Perl::Tags - Generate (possibly exuberant) Ctags style tags for Perl sourcecode


Perl-Tags documentation Contained in the Perl-Tags distribution.

Index


Code Index:

NAME

Top

Perl::Tags - Generate (possibly exuberant) Ctags style tags for Perl sourcecode

SYNOPSIS

Top

        use Perl::Tags;
        my $naive_tagger = Perl::Tags::Naive->new( max_level=>2 );
        $naive_tagger->process(
            files => ['Foo.pm', 'bar.pl'],
            refresh=>1 
        );

Recursively follows use and require statements, up to a maximum of max_level.

The implemented tagger, Perl::Tags::Naive is a more-or-less straight ripoff, slightly updated, of the original pltags code, and is rather naive. It should be possible to subclass using something like PPI or Text::Balanced, though be aware that this is alpha software and the internals are subject to change (so get in touch to let me know what you want to do and I'll try to help).

FEATURES

Top

    * Recursive, incremental tagging.
    * parses `use_ok`/`require_ok` line from Test::More

USING with VIM

Top

Perl::Tags is designed to be used with vim. My ~/.vim/ftplugin/perl.vim contains the following:

    setlocal iskeyword+=:  " make tags with :: in them useful

    if ! exists("s:defined_functions")
    function s:init_tags()
        perl <<EOF
            use Perl::Tags;
            $naive_tagger = Perl::Tags::Naive->new( max_level=>2 );
                # only go one level down by default
    EOF
    endfunction

    " let vim do the tempfile cleanup and protection
    let s:tagsfile = tempname()

    function s:do_tags(filename)
        perl <<EOF
            my $filename = VIM::Eval('a:filename');

            $naive_tagger->process(files => $filename, refresh=>1 );

            my $tagsfile=VIM::Eval('s:tagsfile');
            VIM::SetOption("tags+=$tagsfile");

            # of course, it may not even output, for example, if there's nothing new to process
            $naive_tagger->output( outfile => $tagsfile );
    EOF
    endfunction

    call s:init_tags() " only the first time

    let s:defined_functions = 1
    endif

    call s:do_tags(expand('%'))

    augroup perltags
    au!
    autocmd BufRead,BufWritePost *.pm,*.pl call s:do_tags(expand('%'))
    augroup END

Note the following:

METHODS

Top

new

Perl::Tags is an abstract baseclass. Perl::Tags::Naive is provided and can be instantiated with new.

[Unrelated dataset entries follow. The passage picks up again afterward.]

(* ===== verification/Descriptors.v ===== *)
(** * File descriptors ([process_append_fd] of [kernel/src/task/proc.c], the
      descriptor calls of [kernel/src/syscalls.c])

    A process's table is an array of pointers to nodes.  Nodes are in a store because
    descriptors share them: the offset and the reference count belong to the node.
    What a node's callbacks do (which file system, pipe or terminal it is) is a
    parameter, an instance of [NodeOps]; [W] is the state behind them. *)

From stdpp Require Import base gmap numbers list.
From S2P Require Import Prelude Keyboard.

Module Descriptors.

(** The fields of [fs_node_t] the calls use; [readable] and [writable] say whether the
    node has the callbacks. *)
Record fs_node_t := Build_node { refcount : Z; offset : Z; flength : Z; readable : bool; writable : bool; mask : Z; uid : Z }.

Definition set_refcount (n : fs_node_t) r := Build_node r (offset n) (flength n) (readable n) (writable n) (mask n) (uid n).
Definition set_offset (n : fs_node_t) o := Build_node (refcount n) o (flength n) (readable n) (writable n) (mask n) (uid n).

(** [entries] is the array as allocated, [capacity] its size; the entries from
    [length_] on are not initialised. *)
Record fd_table_t := Build_fds { entries : list ptr; length_ : Z; capacity : Z; refs : Z }.

(** The callbacks of a node: opening and closing change the state behind it; reading
    returns the bytes and the value returned; writing the value returned. *)
Class NodeOps (W : Type) := {
  node_open : ptr -> W -> Z -> W;
  node_close : ptr -> W -> W;
  node_read : ptr -> W -> Z -> Z -> list Z * Z * W;
  node_write : ptr -> W -> Z -> list Z -> Z * W
}.

(** Descriptor 0 is not looked up but read from the keyboard: the bytes put into a
    buffer of the given size, and the value returned.  The call waits in the keyboard. *)
Class Stdin (W : Type) := stdin_read : W -> Z -> outcome (list Z * Z * W).

(** [stdio_read__] of the file [Keyboard] is such an implementation; the buffer is the
    caller's, whose former contents are [junk]. *)
#[global] Instance keyboard_stdin (junk : Z -> list Z) : Stdin (Keyboard.ringbuffer_t * list (list Z)) := fun w len =>
  r ← Keyboard.stdio_read__ 0 (junk len) len w.1 w.2;
  match r with
  | Some l => Ret (take (Z.to_nat len) (Keyboard.buf_ l), Keyboard.ret_ l, (Keyboard.kbd_ l, Keyboard.arrivals_ l))
  | None => OutOfFuel
  end.

Section Calls.
Context {W : Type} `{NodeOps W} `{Stdin W}.

Record state := State { nodes : gmap ptr fs_node_t; fds : fd_table_t; world : W }.

Definition put_node (s : state) (p : ptr) (n : fs_node_t) : state := State (<[p := n]> (nodes s)) (fds s) (world s).
Definition set_fds (s : state) (t : fd_table_t) : state := State (nodes s) t (world s).
Definition set_world (s : state) (w : W) : state := State (nodes s) (fds s) w.
Definition set_entries (t : fd_table_t) (es : list ptr) : fd_table_t := Build_fds es (length_ t) (capacity t) (refs t).

(** ** Opening and closing nodes ([fs/vfs.c]) *)

(** [has_permission] for the task's user; no node, no permission. *)
Definition has_permission (user : Z) (node : option fs_node_t) (permission_bit : Z) : Z :=
  match node with
  | None => 0
  | Some n =>
      if user =? 0 then 1
      else
        let user_perm := Z.land (Z.shiftr (mask n) 6) 7 in
        let other_perm := Z.land (mask n) 7 in
        if user =? uid n then Z.land permission_bit user_perm else Z.land permission_bit other_perm
  end.

(** What a pointer to a node refers to. *)
Definition node_at (s : state) (node : ptr) : outcome (option fs_node_t) :=
  if node =? NULL then Ret None else n ← of_option (nodes s !! node); Ret (Some n).

Definition open_fs (s : state) (node : ptr) (flags : Z) : outcome state :=
  if node =? NULL then Ret s
  else
    n ← of_option (nodes s !! node);
    let s := if 0 <=? refcount n then put_node s node (set_refcount n (s32 (refcount n + 1))) else s in
    Ret (set_world s (node_open node (world s) flags)).

Definition close_fs (s : state) (node : ptr) : outcome state :=
  if node =? NULL then Ret s
  else
    n ← of_option (nodes s !! node);
    if refcount n =? -1 then Ret s
    else
      let n := set_refcount n (s32 (refcount n - 1)) in
      if refcount n =? 0
      then Ret (State (delete node (nodes s)) (fds s) (node_close node (world s)))
      else Ret (put_node s node n).

(** ** The table *)

(** The loop that fills gaps: the first entry that is [NULL]. *)
Fixpoint first_gap (es : list ptr) (todo : nat) (i : Z) : outcome (option Z) :=
  match todo with
  | O => Ret None
  | S todo' => e ← aget es i; if e =? NULL then Ret (Some i) else first_gap es todo' (i + 1)
  end.

(** [grown] is the array that [realloc] returns for a table that is full: [klrealloc]
    takes the user's own data for the header of a block that [malloc] returned, so it
    need not begin with the old entries. *)
Definition process_append_fd (t : fd_table_t) (node : ptr) (grown : list ptr) : outcome (fd_table_t * Z) :=
  gap ← first_gap (entries t) (Z.to_nat (length_ t)) 0;
  match gap with
  | Some i => es ← aset (entries t) i node; Ret (set_entries t es, i)
  | None =>
      let t := if length_ t =? capacity t
               then Build_fds grown (length_ t) (s32 (capacity t * 2)) (refs t) else t in
      es ← aset (entries t) (length_ t) node;
      Ret (Build_fds es (length_ t + 1) (capacity t) (refs t), length_ t)
  end.

(** [FD_CHECK], and [FD_ENTRY] when it holds. *)
Definition fd_entry (t : fd_table_t) (fd : Z) : outcome (option ptr) :=
  if (fd <? length_ t) && (0 <=? fd) then
    e ← aget (entries t) fd; Ret (if e =? NULL then None else Some e)
  else Ret None.

(** ** System calls *)

(** The end of [sys_open], for the node that [kopen2] found. *)
Definition install_node (s : state) (node : ptr) (junk : list ptr) : outcome (state * Z) :=
  if node =? NULL then Ret (s, -1)
  else
    n ← of_option (nodes s !! node);
    let s := put_node s node (set_offset n 0) in
    '(t, fd) ← process_append_fd (fds s) node junk;
    Ret (set_fds s t, fd).

Definition sys_close (s : state) (fd : Z) : outcome (state * Z) :=
  e ← fd_entry (fds s) fd;
  match e with
  | Some node =>
      s ← close_fs s node;
      es ← aset (entries (fds s)) fd NULL;
      Ret (set_fds s (set_entries (fds s) es), 0)
  | None => Ret (s, -1)
  end.

(** Both descriptors are compared with the length by [>], so the entry after the
    last one passes, and so does any negative number other than -1. *)
Definition process_move_fd (s : state) (src dest : Z) (junk : list ptr) : outcome (state * Z) :=
  if (length_ (fds s) <? src) || (negb (dest =? -1) && (length_ (fds s) <? dest)) then Ret (s, u32 (-1))
  else
    '(s, dest) ← (if dest =? -1
                  then '(t, d) ← process_append_fd (fds s) NULL junk; Ret (set_fds s t, d)
                  else Ret (s, dest));
    d ← aget (entries (fds s)) dest;
    n ← aget (entries (fds s)) src;
    if negb (d =? n) then
      s ← close_fs s d;
      es ← aset (entries (fds s)) dest n;
      let s := set_fds s (set_entries (fds s) es) in
      s ← open_fs s n 0;
      Ret (s, dest)
    else Ret (s, dest).

Definition sys_dup2 := process_move_fd.

Definition sys_seek (s : state) (fd off whence : Z) : outcome (state * Z) :=
  e ← fd_entry (fds s) fd;
  match e with
  | Some node =>
      if fd <? 3 then Ret (s, 0)
      else
        n ← of_option (nodes s !! node);
        let o := if whence =? 0 then u32 off
                 else if whence =? 1 then u32 (offset n + off)
                 else if whence =? 2 then u32 (flength n + off)
                 else offset n in
        Ret (put_node s node (set_offset n o), s32 o)
  | None => Ret (s, -1)
  end.

Definition read_fs (s : state) (node : ptr) (n : fs_node_t) (size : Z) : list Z * Z * W :=
  if readable n then node_read node (world s) (offset n) size else ([], u32 (-1), world s).
Definition write_fs (s : state) (node : ptr) (n : fs_node_t) (bytes : list Z) : Z * W :=
  if writable n then node_write node (world s) (offset n) bytes else (u32 (-1), world s).

Definition sys_read (s : state) (fd len : Z) : outcome (state * list Z * Z) :=
  if fd =? 0 then
    '(bytes, ret, w) ← stdin_read (world s) len;
    Ret (set_world s w, bytes, ret)
  else
  e ← fd_entry (fds s) fd;
  match e with
  | Some node =>
      n ← of_option (nodes s !! node);
      let '(bytes, out, w) := read_fs s node n (u32 len) in
      Ret (put_node (set_world s w) node (set_offset n (u32 (offset n + out))), bytes, s32 out)
  | None => Ret (s, [], -1)
  end.

Definition EACCES : Z := 13.

(** [sys_write] for the task's [user]; the descriptor is not tested.  The copy it prints
    on the screen is left out. *)
Definition sys_write (user : Z) (s : state) (fd : Z) (bytes : list Z) : outcome (state * Z) :=
  node ← aget (entries (fds s)) fd;
  n ← node_at s node;
  if negb (truthy (has_permission user n 2)) then Ret (s, - EACCES)
  else
    n ← of_option n;
    let '(out, w) := write_fs s node n bytes in
    Ret (put_node (set_world s w) node (set_offset n (u32 (offset n + out))), s32 out).

End Calls.

Arguments state W : clear implicits.

(** ** The table as a map from descriptors to nodes *)

Definition live (t : fd_table_t) : list ptr := take (Z.to_nat (length_ t)) (entries t).

(** How many descriptors refer to [p]. *)
Definition count (p : ptr) (l : list ptr) : Z := Z.of_nat (length (filter (fun e => e = p) l)).
Definition holders (t : fd_table_t) (p : ptr) : Z := count p (live t).

Record wf_table (t : fd_table_t) : Prop := {
  wt_array : Z.of_nat (length (entries t)) = capacity t;
  wt_length : 0 <= length_ t <= capacity t;
  wt_capacity : 0 < capacity t < 1073741824
}.

Lemma count_nil p : count p [] = 0.
Proof. done. Qed.

Lemma count_cons p x l : count p (x :: l) = b2z (bool_decide (x = p)) + count p l.
Proof. unfold count. rewrite filter_cons. destruct (decide (x = p)); cbn [length]; case_bool_decide; simpl; lia. Qed.

Lemma holders_app p l k : count p (l ++ k) = count p l + count p k.
Proof. unfold count. rewrite filter_app, length_app. lia. Qed.

Lemma count_insert p l i x y :
  l !! i = Some x -> count p (<[i := y]> l) = count p l - b2z (bool_decide (x = p)) + b2z (bool_decide (y = p)).
Proof.
  revert i. induction l as [|z l IH]; intros [|i] Hi; try done; simpl in Hi.
  - injection Hi as ->. change (<[O := y]> (x :: l)) with (y :: l). rewrite !count_cons. lia.
  - change (<[S i := y]> (z :: l)) with (z :: <[i := y]> l). rewrite !count_cons, IH by done. lia.
Qed.

Lemma count_elem p l : p ∈ l -> 1 <= count p l.
Proof.
  intros Hp. apply list_elem_of_split in Hp as (a & b & ->). rewrite holders_app, count_cons, bool_decide_eq_true_2 by done.
  unfold count. simpl. lia.
Qed.

Lemma count_nonneg p l : 0 <= count p l.
Proof. unfold count. lia. Qed.

Lemma count_zero p l : count p l = 0 -> (p ∉ l).
Proof. intros Hc Hp%count_elem. lia. Qed.

Lemma count_length p l : count p l <= Z.of_nat (length l).
Proof. unfold count. apply inj_le, length_filter. Qed.

Lemma length_live t : wf_table t -> Z.of_nat (length (live t)) = length_ t.
Proof. intros [Ha Hl Hc]. unfold live. rewrite length_take. lia. Qed.

Lemma live_lookup t i : 0 <= i < length_ t -> live t !! Z.to_nat i = entries t !! Z.to_nat i.
Proof. intros Hi. unfold live. apply lookup_take_lt. lia. Qed.

Lemma live_insert t i e : 0 <= i < length_ t -> live (set_entries t (<[Z.to_nat i := e]> (entries t))) = <[Z.to_nat i := e]> (live t).
Proof. intros Hi. unfold live, set_entries. cbn. apply take_insert_lt. lia. Qed.

Lemma wf_insert t i e : wf_table t -> wf_table (set_entries t (<[i := e]> (entries t))).
Proof. intros [Ha Hl Hc]. constructor; cbn; [rewrite length_insert|..]; lia. Qed.

Lemma entry_ok t i :
  wf_table t -> 0 <= i < length_ t -> exists e, aget (entries t) i = Ret e /\ live t !! Z.to_nat i = Some e.
Proof.
  intros [Ha Hl Hc] Hi. destruct (aget_in_range (entries t) i) as (e & He & ->); [lia|].
  exists e. split; [done|]. by rewrite live_lookup.
Qed.

(** *** The first free descriptor *)

Lemma first_gap_ok t todo i :
  wf_table t -> 0 <= i -> i + Z.of_nat todo = length_ t ->
  (exists k, first_gap (entries t) todo i = Ret (Some k) /\ i <= k < length_ t /\ live t !! Z.to_nat k = Some NULL /\
     forall j, i <= j < k -> live t !! Z.to_nat j <> Some NULL) \/
  (first_gap (entries t) todo i = Ret None /\ forall j, i <= j < length_ t -> live t !! Z.to_nat j <> Some NULL).
Proof.
  intros Hw. revert i. induction todo as [|todo IH]; intros i Hi Hl; cbn [first_gap]; [right; split; [done|lia]|].
  destruct (entry_ok t i Hw) as (e & -> & Hlk); [lia|]. cbn [mbind outcome_bind]. destruct (Z.eqb_spec e NULL) as [->|He].
  { left. exists i. split_and!; [done|lia|lia|done|lia]. }
  assert (forall (P : Z -> Prop) b, (forall j, i + 1 <= j < b -> live t !! Z.to_nat j <> Some NULL) ->
    forall j, i <= j < b -> live t !! Z.to_nat j <> Some NULL) as Hstep.
  { intros P b Hj j Hij. destruct (decide (j = i)) as [->|]; [congruence|]. apply Hj. lia. }
  destruct (IH (i + 1)) as [(k & E & Hk & Hnull & Hj)|(E & Hj)]; [lia|lia| |].
  - left. exists k. split; [done|]. split; [lia|]. split; [done|]. by apply (Hstep (fun _ => True)).
  - right. split; [done|]. by apply (Hstep (fun _ => True)).
Qed.
(** Marking a free number keeps [pids_ok] for any later [next_pid]. *)
Lemma mark_ok k pid n :
  pids_ok k -> 0 <= pid < 32768 -> (pid < n \/ 32768 <= n) -> next_pid k <= n <= 32769 ->
  exists b, bitset_set (pid_set k) pid = Ret b /\ pids_ok (set_pids k b n) /\
    forall j, 0 <= j -> member b j = (j =? pid) || member (pid_set k) j.
Proof.
  intros [Hw Hs Hn Hu] Hpid Hpn Hnn. assert (pid / 8 < 4096) by (apply Z.div_lt_upper_bound; lia).
  destruct (bitset_set_correct (pid_set k) pid Hw) as (b & Hb & Hwb & Hm); [lia|lia|].
  exists b. split; [done|]. split; [|done].
  assert (size b = 4096) as Hsb by (rewrite (bitset_set_size _ _ _ Hb); lia).
  constructor; cbn; [done|done|lia|]. intros j Hj. rewrite Hm by lia. destruct (Z.eqb_spec j pid); [lia|].
  apply Hu. lia.
Qed.

(** [get_next_pid] gives out a number that is not in use and marks it, the next
    one in order up to 32767 and then the least free one.  The number 32768 is
    tested in a set that ends before it, and when all numbers are in use the index
    -1 is marked: both are faults. *)
Theorem get_next_pid_fresh k :
  pids_ok k ->
  (exists k' pid, get_next_pid k = Ret (k', pid) /\ pids_ok k' /\ member (pid_set k) pid = false /\ 0 <= pid < 32768 /\
     (next_pid k < 32768 -> pid = next_pid k) /\
     (32768 < next_pid k -> forall j, 0 <= j < pid -> member (pid_set k) j = true) /\
     forall j, 0 <= j -> member (pid_set k') j = (j =? pid) || member (pid_set k) j) \/
  ((next_pid k = 32768 \/ 32768 < next_pid k /\ forall j, 0 <= j < 32768 -> member (pid_set k) j = true) /\
   get_next_pid k = Fault).
Proof.
  intros Hp. pose proof Hp as [Hw Hs Hn Hu]. unfold get_next_pid, MAX_PID.
  destruct (Z.ltb_spec 32768 (next_pid k)) as [Hgt|Hle].
  - destruct (bitset_ffub_correct (pid_set k) Hw) as [[-> Hall]|(i & -> & Hi & Hfree & Hleast)]; cbn [mbind outcome_bind].
    + right. split; [right; split; [done|intros j Hj; apply Hall; lia]|]. unfold bitset_set. rewrite iom_index_div.
      change (-1 / 8) with (-1). rewrite Hs. reflexivity.
    + left. destruct (mark_ok k i (next_pid k) Hp) as (b & -> & Hp' & Hm); [lia|lia|lia|]. cbn [mbind outcome_bind].
      eexists _, i. split; [done|]. split_and!; try done; lia.
  - destruct (Z.eq_dec (next_pid k) 32768) as [E|E].
    { right. split; [by left|]. unfold bitset_test. rewrite iom_index_div, E. change (32768 / 8) with 4096.
      rewrite aget_out_of_range; [done|]. destruct Hw as [Hl _]. lia. }
    left. assert (next_pid k / 8 < 4096) by (apply Z.div_lt_upper_bound; lia).
    rewrite bitset_test_correct by (done || lia). cbn [mbind outcome_bind].
    destruct (mark_ok k (next_pid k) (next_pid k + 1) Hp) as (b & -> & Hp' & Hm); [lia|lia|lia|]. cbn [mbind outcome_bind].
    eexists _, (next_pid k). split; [done|]. split_and!; try done; [apply Hu; lia|lia|lia|lia].
Qed.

    $naive_tagger = Perl::Tags::Naive->new( max_level=>2 );

Accepts the following parameters

    max_level:    levels of "use" statements to descend into, default 2
    do_variables: tag variables?  default 1 (true)
    exts:         use the Exuberant extensions

to_string

A Perl::Tags object will stringify to a textual representation of a ctags file.

    print $tagger;

clean_file

Delete all tags, but without touching the "order" seen, that way, if the tags are recreated, they will remain near the top of the "interestingness" tree

output

Save the file to disk if it has changed. (The private {is_dirty} attribute is used, as the tags object may be made up incrementally and recursively within your IDE.

process

Scan one or more Perl file for tags

    $tagger->process( 
        files => [ 'Module.pm',  'script.pl' ] 
    );
    $tagger->process(
        files   => 'script.pl',
        refresh => 1,
    );

queue, popqueue

Internal methods managing the processing

process_item, process_file

Do the heavy lifting for process above.

register

The parsing is done by a number of lightweight objects (parsers) which look for subroutine references, variables, module inclusion etc. When they are successful, they call the register method in the main tags object.

get_parsers

Return the parses for this object. Abstract, see Perl::Tags::Naive below.

Perl::Tags::Naive

Top

A naive implementation. That is to say, it's based on the classic pltags.pl script distributed with Perl, which is by and large a better bet than the results produced by ctags. But a "better" approach may be to integrate this with PPI.

Subclassing

See TodoTagger in the t/ directory of the distribution for a fully working example (tested in <t/02_subclass.t>). You may want to reuse parsers in the ::Naive package, or use all of the existing parsers and add your own.

    package My::Tagger;
    use Perl::Tags;
    our @ISA = qw( Perl::Tags::Naive );

    sub get_parsers {
        my $self = shift;
        return (
            $self->can('todo_line'),     # a new parser
            $self->SUPER::get_parsers(), # all ::Naive's parsers
            # or maybe...
            $self->can('variable'),      # one of ::Naive's parsers
        );
    }

    sub todo_line { 
        # your new parser code here!
    }
    sub package_line {
        # override one of ::Naive's parsers
    }

Because ::Naive uses can('parser') instead of \&parser, you can just override a particular parser by redefining in the subclass.

get_parsers

The following parsers are defined by this module.

trim

A filter rather than a parser, removes whitespace and comments.

variable

Tags definitions of my, our, and local variables.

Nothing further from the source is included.